Neurocognitive disorders (NCDs), characterized by significant cognitive decline, are prevalent psychiatric disorders in late life due to the aging brain's sensitivity to drugs, disease, and environmental factors. They encompass various cognitive domains such as attention, executive function, memory, perceptual/motor function, and social cognition, and can present as either acute onset (delirium) or gradual onset (major and mild NCDs).

CLASSIFICATION OF NEUROCOGNITIVE DISORDERS
  • Cognitive changes in major NCDs are progressive and permanent, while delirium may be reversible.

  • Assessment and management are similar across the spectrum from mild cognitive impairment (MCI) to more severe disorders.

GENERAL PRINCIPLES FOR ASSESSMENT OF OLDER ADULTS
  • Older adults often do not report symptoms due to fear of losing independence or embarrassment.

  • Conditions like depression, alcoholism, and poor nutrition are often unreported contributors to cognitive impairments.
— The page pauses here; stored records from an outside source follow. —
(** ** Printed text is clean: valid UTF-8, and no surrogate escapes *)

Lemma valid_escapes_fuel n m l : (length l ≤ n)%nat → (length l ≤ m)%nat →
  valid_escapes_from n l = valid_escapes_from m l.
Proof.
  revert m l. induction n as [|n IH]; intros m l Hn Hm.
  { destruct l; [by destruct m|cbn in Hn; lia]. }
  destruct l as [|b t]; [by destruct m|]. destruct m as [|m]; [cbn in Hm; lia|]. cbn [length] in *.
  cbn [valid_escapes_from]. destruct (b =? 92); cbn [negb]; [|apply IH; lia].
  destruct t as [|c t]; [done|]. cbn [length] in *. destruct (c =? 117); cbn [negb]; [|apply IH; lia].
  destruct (get_u4 t) as [[u t']|] eqn:Hu; [|done].
  assert (length t' ≤ length t)%nat as Hlen.
  { destruct t as [|a1 [|a2 [|a3 [|a4 t]]]]; try done. cbn in Hu. destruct (parse_hex4 _ _ _ _); [|done].
    injection Hu as _ <-. cbn. lia. }
  destruct (in_range 56320 57343 u); [done|]. destruct (in_range 55296 56319 u); [|apply IH; lia].
  destruct t' as [|x [|y t'']]; try done. destruct (_ && _); [|done].
  destruct (get_u4 t'') as [[low r]|] eqn:Hu'; [|done]. destruct (in_range 56320 57343 low); [|done].
  assert (length r ≤ length t'')%nat.
  { destruct t'' as [|a1 [|a2 [|a3 [|a4 t'']]]]; try done. cbn in Hu'. destruct (parse_hex4 _ _ _ _); [|done].
    injection Hu' as _ <-. cbn. lia. }
  cbn [length] in *. apply IH; lia.
Qed.
Lemma valid_escapes_simple n c l : c ≠ 117 → valid_escapes_from (S n) (92 :: c :: l) = valid_escapes_from n l.
Proof. intros Hc. cbn [valid_escapes_from Z.eqb Pos.eqb negb]. by rewrite (proj2 (Z.eqb_neq _ _)). Qed.
Lemma valid_escapes_unicode n r l : 0 ≤ r < 65536 → is_surrogate r = false →
  valid_escapes_from (S n) (u_escape r ++ l) = valid_escapes_from n l.
Proof.
  intros Hr Hsur. unfold u_escape. cbn [app valid_escapes_from Z.eqb Pos.eqb negb]. rewrite get_u4_escape by done.
  unfold is_surrogate, in_range in *. rewrite andb_false_iff, !Z.leb_gt in Hsur.
  assert ((56320 <=? r) && (r <=? 57343) = false) as -> by (rewrite andb_false_iff, !Z.leb_gt; lia).
  by assert ((55296 <=? r) && (r <=? 56319) = false) as -> by (rewrite andb_false_iff, !Z.leb_gt; lia).
Qed.
(** Text the scan of the escapes walks over. *)
Definition passes (l : list Z) : Prop := ∀ k,
  valid_escapes_from (length (l ++ k)) (l ++ k) = valid_escapes_from (length k) k.
Lemma passes_nil : passes [].
Proof. done. Qed.
Lemma passes_app l k : passes l → passes k → passes (l ++ k).
Proof. intros Hl Hk r. by rewrite <-app_assoc, Hl, Hk. Qed.
Lemma passes_byte b : b ≠ 92 → passes [b].
Proof. intros Hb k. cbn [app length valid_escapes_from]. by rewrite (proj2 (Z.eqb_neq _ _)). Qed.
Lemma passes_bytes l : Forall (λ b, b ≠ 92) l → passes l.
Proof.
  induction 1 as [|b l Hb _ IH]; [apply passes_nil|]. change (b :: l) with ([b] ++ l).
  apply passes_app; [by apply passes_byte|done].
Qed.
Lemma piece_passes a p : piece a p → passes p.
Proof.
  intros [b Hb H34 H92|b c Hb Hc Hc2 Hs|r Hr Hsur|k r w Hk Hd].
  - by apply passes_byte.
  - intros k. cbn [app length]. rewrite valid_escapes_simple by done. apply valid_escapes_fuel; lia.
  - intros k. rewrite length_app. change (length (u_escape r)) with 6%nat. cbn [Nat.add].
    rewrite valid_escapes_unicode by done. apply valid_escapes_fuel; lia.
  - apply passes_bytes. apply decode_rune_prefix with (k := []) in Hd as Hd'. apply decode_rune_width in Hd as Hw.
    rewrite app_nil_r in Hd'. destruct k as [|b0 t]; [done|]. change (128 ≤ b0) in Hk.
    cbn [decode_rune] in Hd. rewrite (proj2 (Z.ltb_ge _ _)) in Hd by lia.
    destruct (in_range 194 223 b0).
    { destruct t as [|b1 t]; [done|]. destruct (cont_byte b1) eqn:C1; [|done]. injection Hd as _ <-.
      unfold cont_byte, in_range in C1. rewrite andb_true_iff, !Z.leb_le in C1. cbn. repeat constructor; lia. }
    destruct (in_range 224 239 b0).
    { destruct t as [|b1 [|b2 t]]; try done. destruct (_ && _) eqn:C2; [|done]. injection Hd as _ <-.
      unfold cont_byte, in_range in C2. rewrite !andb_true_iff, !Z.leb_le in C2. cbn.
      destruct (b0 =? 224), (b0 =? 237); repeat constructor; lia. }
    destruct (in_range 240 244 b0); [|done].
    destruct t as [|b1 [|b2 [|b3 t]]]; try done. destruct (_ && _) eqn:C3; [|done]. injection Hd as _ <-.
    unfold cont_byte, in_range in C3. rewrite !andb_true_iff, !Z.leb_le in C3. cbn.
    destruct (b0 =? 240), (b0 =? 244); repeat constructor; lia.
Qed.
Lemma piece_text a p : piece a p → text p.
Proof.
  intros [b Hb H34 H92|b c Hb Hc Hc2 Hs|r Hr Hsur|k r w Hk Hd]; [..|by eapply text_prefix];
    apply text_all_ascii; unfold u_escape; repeat constructor; try lia;
    apply hex_low_ascii, Z.mod_pos_bound; lia.
Qed.
Lemma escaped_clean l e : escaped l e → text e ∧ passes e.
Proof.
  induction 1 as [|a p l e Hp _ [IHt IHp]]; [by split; [constructor|apply passes_nil]|].
  split; [apply text_app; [by eapply piece_text|done]|apply passes_app; [by eapply piece_passes|done]].
Qed.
  • Comprehensive assessment should include history of physical, mental, functional, and social factors, along with medication review.

DELIRIUM
  • Delirium features rapid onset cognitive disturbances and altered consciousness, resulting from disruptions in the CNS.

  • Hallmarks include disordered cognition, impaired attention ability, and altered level of consciousness.

  • Management focuses on identifying and treating underlying causes and ensuring client safety.

Assessment of Delirium
  • Key steps include identifying vulnerabilities, recognizing early signs, and determining the cause.

  • Hallmark symptoms: inability to focus, fluctuating consciousness, disorganized thinking.

  • Laboratory evaluations should include CBC, electrolytes, glucose, and possibly imaging studies.

MILD NEUROCOGNITIVE DISORDERS
  • Mild cognitive impairment (MCI) is where cognitive problems are noticeable but do not interfere with daily living.

  • Proposed threshold for MCI includes scores below 26 on the Montreal Cognitive Assessment (MoCA).

MAJOR NEUROCOGNITIVE DISORDERS
  • Major NCDs impair normal function, affecting memory and cognition. They include various classifications based on etiology (AD, VD, LBD, PD).

  • Risk factors for major NCDs include age, family history, and low education levels.

Alzheimer’s Disease (AD)
  • Most prevalent NCD, resulting in global impairment of cognition and behavior. Hallmarks include neurofibrillary tangles and beta-amyloid plaques.

Vascular Disease (VD)
  • Results from multiple brain infarcts related to ischemia or hemorrhage, exhibits a stepwise progression.

Lewy Body Disease (LBD)
  • Notable for visual hallucinations and parkinsonian features, it complicates treatment due to sensitivity to antipsychotics.

Parkinson’s Disease (PD)
  • Neurodegenerative disease primarily affecting movement but may also influence cognition.

Frontotemporal Lobar Degeneration (FTLD)
  • Onset occurs between ages 40-60, characterized by personality changes and behavioral disturbances.

OTHER NEUROCOGNITIVE DISORDERS
  • Examples include Huntington’s disease, traumatic brain injury (TBI)-related disorders, and substance-induced major cognitive disorders.

Assessment and Diagnosis
  • Comprehensive history and mental status exams are critical.

  • Differential diagnosis requires distinguishing between cognitive impairments from depression, delirium, or other medical conditions.

Outcomes and Treatment
  • Treatment focuses on improving quality of life through pharmacological, psychotherapeutic, and supportive measures. Nonpharmacological interventions are emphasized, alongside careful management of medications.

KEY TAKEAWAYS
  • Early detection and comprehensive assessments are vital for the management of neurocognitive disorders.

  • Understanding the nuanced presentations of NCDs can improve diagnosis and care for affected individuals.